L’Ue ha registrato i surplus più alti nei confronti di Regno Unito (+75,7 miliardi, era 69,2 nel terzo trimestre 2024), Canada (+12 miliardi, in calo dai 13,7 del terzo trimestre 2024) e Usa (+9,2 miliardi, in netto calo rispetto ai +25 miliardi dello stesso trimestre del 2024). Al contrario, ha registrato un forte deficit con la Cina (-58,3 miliardi, in peggioramento rispetto a -49,5 del terzo trimestre 2024). Deficit anche con l’India, sia pure in diminuzione (-0,3 miliardi nel terzo trimestre 2025 contro -0,7 dello stesso periodo del 2024).
Tra le pieghe del comunicato Eurostat vi sono alcune chicche. Ad esempio, sulle sole merci, nel terzo trimestre il deficit Ue con la Cina è peggiorato passando da 64,6 miliardi del 2024 a 70,1 miliardi del 2025.
Negli stessi periodi, il saldo merci con gli Stati Uniti è invece rimasto invariato a +66,5 miliardi. Dunque, l’Ue non è morta, seppellita dai dazi americani. Piuttosto, con gli Usa è peggiorato di molto il saldo dei servizi, da -30,8 miliardi a -41,6 miliardi.
A livello di Stati membri Ue, la Germania ha fatto registrare un saldo delle partite correnti di 41 miliardi nel terzo trimestre, in calo rispetto a tutti i trimestri precedenti dell’anno. In crescita l’Italia, con un surplus di 14,4 miliardi, in salita dai 10,3 del trimestre precedente e +5 miliardi rispetto allo stesso trimestre del 2024. Male la Francia, che inanella il terzo deficit consecutivo dell’anno (-4,8 miliardi di euro).
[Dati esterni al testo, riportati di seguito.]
Fixpoint radix_digits (r : Z) (s : string) (acc : Z) : option Z :=
  match s with
  | EmptyString => Some acc
  | String c s' =>
      if (digit_val c <? r)%Z then radix_digits r s' (r * acc + digit_val c)%Z else None
  end.

Definition radix_literal (s : string) : option num :=
  let go r := match drop_string 2 s with
              | EmptyString => Some Num.nan
              | d => match radix_digits r d 0 with
                     | Some z => Some (Num.of_Z z)
                     | None => Some Num.nan
                     end
              end in
  match toLowerCase (take_string 2 s) with
  | "0x" => go 16%Z
  | "0o" => go 8%Z
  | "0b" => go 2%Z
  | _ => None
  end.

(** [Number(s)]. *)
Definition string_to_num (s : string) : num :=
  match trim s with
  | EmptyString => Num.zero
  | t => match radix_literal t with
         | Some n => n
         | None => match take_decimal t with
                   | Some (n, EmptyString) => n
                   | _ => Num.nan
                   end
         end
  end.

(** [parseInt(s)]: the longest run of digits at the front. *)
Fixpoint take_radix (r : Z) (s : string) (acc : Z) (k : nat) : Z * nat :=
  match s with
  | String c s' => if (digit_val c <? r)%Z then take_radix r s' (r * acc + digit_val c)%Z (S k) else (acc, k)
  | EmptyString => (acc, k)
  end.

Definition parseInt (s : string) : num :=
  let '(neg, s0) :=
    match trim_left s with
    | String "-" r => (true, r)
    | String "+" r => (false, r)
    | r => (false, r)
    end in
  let '(v, k) := if startsWith (toLowerCase s0) "0x" then take_radix 16 (drop_string 2 s0) 0 0 else take_radix 10 s0 0 0 in
  match k with O => Num.nan | _ => signed neg (Num.of_Z v) end.

Definition to_num (v : jsval) : num :=
  match v with
  | VUndef => Num.nan
  | VNull => Num.zero
  | VBool b => if b then Num.of_Z 1 else Num.zero
  | VNum n => n
  | VStr s => string_to_num s
  | VArr _ => string_to_num (to_str v)
  | VObj _ | VFun _ => Num.nan
  end.

Definition is_primitive (v : jsval) : bool :=
  match v with VArr _ | VObj _ | VFun _ => false | _ => true end.

Definition to_primitive (v : jsval) : jsval :=
  if is_primitive v then v else VStr (to_str v).

(** ** Operators *)

(** [a + b]. *)
Definition js_add (a b : jsval) : jsval :=
  match to_primitive a, to_primitive b with
  | VStr x, y => VStr (x ++ to_str y)
  | x, VStr y => VStr (to_str x ++ y)
  | x, y => VNum (Num.add (to_num x) (to_num y))
  end.

Definition js_sub (a b : jsval) : jsval := VNum (Num.sub (to_num a) (to_num b)).
Definition js_mul (a b : jsval) : jsval := VNum (Num.mul (to_num a) (to_num b)).
Definition js_div (a b : jsval) : jsval := VNum (Num.div (to_num a) (to_num b)).

(** [a < b] and its variants: strings compare by code units, everything else
    as numbers. *)
Definition js_lt (a b : jsval) : bool :=
  match to_primitive a, to_primitive b with
  | VStr x, VStr y => match String.compare x y with Lt => true | _ => false end
  | x, y => Num.ltb (to_num x) (to_num y)
  end.

Definition js_le (a b : jsval) : bool :=
  match to_primitive a, to_primitive b with
  | VStr x, VStr y => match String.compare x y with Gt => false | _ => true end
  | x, y => Num.leb (to_num x) (to_num y)
  end.

Definition js_gt (a b : jsval) : bool := js_lt b a.
Definition js_ge (a b : jsval) : bool := js_le b a.

(** [v.toString()] where the receiver is written [v]. *)
Definition call_toString (v : jsval) : result string :=
  match v with
  | VUndef => Throw (cannot_read "undefined" "toString")
  | VNull => Throw (cannot_read "null" "toString")
  | _ => Ok (to_str v)
  end.

(** ** Methods on dynamically typed receivers

    [expr] is the text of the receiver, which the engine quotes in its error
    message. *)

Definition not_a_function (expr : string) : jserr := TypeError (expr ++ " is not a function").

(** [recv.includes(x)]: membership in an array, substring of a string. *)
Definition call_includes (expr : string) (recv : jsval) (x : string) : result bool :=
  match recv with
  | VArr l => Ok (existsb (fun v => is_str v x) l)
  | VStr s => Ok (includes s x)
  | VUndef => Throw (cannot_read "undefined" "includes")
  | VNull => Throw (cannot_read "null" "includes")
  | _ => Throw (not_a_function (expr ++ ".includes"))
  end.

(** The array a [forEach], [map], [filter], [find] or [reduce] call runs on. *)
Definition as_array (expr meth : string) (recv : jsval) : result (list jsval) :=
  match recv with
  | VArr l => Ok l
  | VUndef => Throw (cannot_read "undefined" meth)
  | VNull => Throw (cannot_read "null" meth)
  | _ => Throw (not_a_function (expr ++ "." ++ meth))
  end.

(** The string a [String.prototype] method runs on. *)
Definition as_string (expr meth : string) (recv : jsval) : result string :=
  match recv with
  | VStr s => Ok s
  | VUndef => Throw (cannot_read "undefined" meth)
  | VNull => Throw (cannot_read "null" meth)
  | _ => Throw (not_a_function (expr ++ "." ++ meth))
  end.

(** The number a [toFixed] call runs on. *)
Definition as_number (expr meth : string) (recv : jsval) : result num :=
  match recv with
  | VNum n => Ok n
  | VUndef => Throw (cannot_read "undefined" meth)
  | VNull => Throw (cannot_read "null" meth)
  | _ => Throw (not_a_function (expr ++ "." ++ meth))
  end.

(** [const { k } = v], where the engine quotes the text [expr] of [v]. *)
Definition destructure_of (expr : string) (v : jsval) (k : string) : result jsval :=
  match v with
  | VUndef => Throw (TypeError ("Cannot destructure property '" ++ k ++
                "' of '" ++ expr ++ "' as it is undefined."))
  | VNull => Throw (TypeError ("Cannot destructure property '" ++ k ++
                "' of '" ++ expr ++ "' as it is null."))
  | _ => get v k
  end.

(** The same for an expression that is not a variable. *)
Definition destructure : jsval -> string -> result jsval := destructure_of "(intermediate value)".

(** [s.charAt(i)]: the index is truncated, and no character is outside the string. *)
Definition charAt (s : string) (i : num) : string :=
  if Num.is_nan i then substring 0 1 s
  else match (if Num.ltb i Num.zero then option_map Z.opp (Num.floorZ (Num.opp i)) else Num.floorZ i) with
       | Some z => if (z <? 0)%Z then EmptyString else substring (Z.to_nat z) 1 s
       | None => EmptyString
       end.

(** An object literal [{ k: v.src, ... }] of several properties of [v]. *)
Definition select_fields (v : jsval) (fields : list (string * string)) : result jsval :=
  match fields with
  | [] => Ok (VObj [])
  | (_, src) :: _ => res_bind (get v src) (fun _ => Ok (VObj (map (fun '(k, src) => (k, get_opt v src)) fields)))
  end.

(** A parameter with a default: taken when the argument is [undefined]. *)
Definition default (v d : jsval) : jsval :=
  match v with VUndef => d | _ => v end.

(** [new Error(v)]. *)
Definition error_of (v : jsval) : jserr :=
  Error (match v with VUndef => EmptyString | _ => to_str v end).

(** ** JSON.stringify *)

Definition dquote : ascii := "034".

Definition hex_char (n : nat) : ascii :=
  if (n <? 10)%nat then ascii_of_nat (48 + n) else ascii_of_nat (87 + n).

Fixpoint json_escape (s : string) : string :=
  match s with
  | EmptyString => EmptyString
  | String c s' =>
      let n := nat_of_ascii c in
      if (n =? 34)%nat then String "\" (String dquote (json_escape s'))
      else if (n =? 92)%nat then String "\" (String "\" (json_escape s'))
      else if (n =? 8)%nat then "\b" ++ json_escape s'
      else if (n =? 9)%nat then "\t" ++ json_escape s'
      else if (n =? 10)%nat then "\n" ++ json_escape s'
      else if (n =? 12)%nat then "\f" ++ json_escape s'
      else if (n =? 13)%nat then "\r" ++ json_escape s'
      else if (n <? 32)%nat then
        "\u00" ++ String (hex_char (n / 16)) (String (hex_char (n mod 16)) (json_escape s'))
      else String c (json_escape s')
  end.

Definition json_quote (s : string) : string :=
  String dquote (json_escape s ++ String dquote EmptyString).

(** The text of a value; [None] for what JSON leaves out. *)
Fixpoint json (v : jsval) : option string :=
  match v with
  | VUndef | VFun _ => None
  | VNull => Some "null"
  | VBool true => Some "true"
  | VBool false => Some "false"
  | VNum n => Some (if Num.is_finite n then Num.to_string n else "null")
  | VStr s => Some (json_quote s)
  | VArr l =>
      Some ("[" ++ join "," (map (fun x => match json x with Some t => t | None => "null" end) l) ++ "]")
  | VObj o =>
      Some ("{" ++ join "," (flat_map (fun '(k, x) =>
              match json x with Some t => [json_quote k ++ ":" ++ t] | None => [] end) o) ++ "}")
  end.

Definition stringify (v : jsval) : jsval :=
  match json v with Some t => VStr t | None => VUndef end.

Definition vnum (z : Z) : jsval := VNum (Num.of_Z z).

(** An error as a caught value. *)
Definition err_obj (e : jserr) : jsval :=
  VObj ([("name", VStr (e_name e)); ("message", VStr (e_msg e))] ++ e_props e).

(** ** Facts *)

Lemma own_set_same k v o : own (obj_set k v o) k = Some v.
Proof. apply assoc_set_same, String.eqb_spec. Qed.

Lemma own_set_other k k' v o : k <> k' -> own (obj_set k v o) k' = own o k'.
Proof. apply assoc_set_other, String.eqb_spec. Qed.

Lemma obj_get_set_same k v o : obj_get (obj_set k v o) k = v.
Proof. unfold obj_get. rewrite own_set_same. reflexivity. Qed.

Lemma obj_get_set_other k k' v o : k <> k' -> obj_get (obj_set k v o) k' = obj_get o k'.
Proof. intros N. unfold obj_get. rewrite own_set_other by exact N. reflexivity. Qed.

(** A callback that does not throw. *)
Lemma map_result_ok {A B} (f : A -> result B) (g : A -> B) l :
  Forall (fun x => f x = Ok (g x)) l -> map_result f l = Ok (map g l).
Proof. induction 1 as [|x l Hx _ IH]; cbn [map_result map]; [reflexivity|]. rewrite Hx. cbn [res_bind]. rewrite IH. reflexivity. Qed.

Lemma filter_result_ok {A} (f : A -> result bool) (g : A -> bool) l :
  Forall (fun x => f x = Ok (g x)) l -> filter_result f l = Ok (filter g l).
Proof. induction 1 as [|x l Hx _ IH]; cbn [filter_result filter]; [reflexivity|]. rewrite Hx. cbn [res_bind]. rewrite IH. reflexivity. Qed.

Lemma some_result_ok {A} (f : A -> result bool) (g : A -> bool) l :
  Forall (fun x => f x = Ok (g x)) l -> some_result f l = Ok (existsb g l).
Proof. induction 1 as [|x l Hx _ IH]; cbn [some_result existsb]; [reflexivity|]. rewrite Hx. cbn [res_bind]. rewrite IH. destruct (g x); reflexivity. Qed.

Lemma every_result_ok {A} (f : A -> result bool) (g : A -> bool) l :
  Forall (fun x => f x = Ok (g x)) l -> every_result f l = Ok (forallb g l).
Proof. induction 1 as [|x l Hx _ IH]; cbn [every_result forallb]; [reflexivity|]. rewrite Hx. cbn [res_bind]. rewrite IH. destruct (g x); reflexivity. Qed.

Lemma is_str_spec v s : is_str v s = true <-> v = VStr s.
Proof.
  unfold is_str. destruct v; cbn; try (split; [discriminate|congruence]).
  rewrite String.eqb_eq. split; congruence.
Qed.

(** [charAt] gives one character of the string or none. *)
Lemma charAt_cases s i : charAt s i = EmptyString \/ exists n c, String.get n s = Some c /\ charAt s i = String c EmptyString.
Proof.
  assert (forall n, substring n 1 s = EmptyString \/ exists m c, String.get m s = Some c /\ substring n 1 s = String c EmptyString) as Sub.
  { intros n. revert n. induction s as [|c s IH]; intros [|n]; cbn [substring]; auto.
    - right. exists O, c. split; [reflexivity|]. destruct s; reflexivity.
    - destruct (IH n) as [E|(m & d & G & E)]; [left|right; exists (S m), d]; auto. }
  unfold charAt. destruct (Num.is_nan i); [apply Sub|].
  destruct (if Num.ltb i Num.zero then _ else _); [|auto]. destruct (z <? 0)%Z; auto.
Qed.

Lemma get_opt_ok v k x : get v k = Ok x -> get_opt v k = x.
Proof. unfold get_opt. intros ->. reflexivity. Qed.

Lemma destructure_ok v k x : destructure v k = Ok x -> get_opt v k = x.
Proof. unfold destructure. destruct v; cbn [destructure_of]; try discriminate; apply get_opt_ok. Qed.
Mentre le leggi dell’economia fanno il proprio mestiere, insomma, l’Unione europea resta prigioniera delle proprie contraddizioni. Il surplus estero comincia a calare e il mercato unico non è in grado di assorbire lo shock, per la natura austeritaria delle politiche fiscali europee. Non sarà qualche nuovo piano Draghi a salvare la situazione.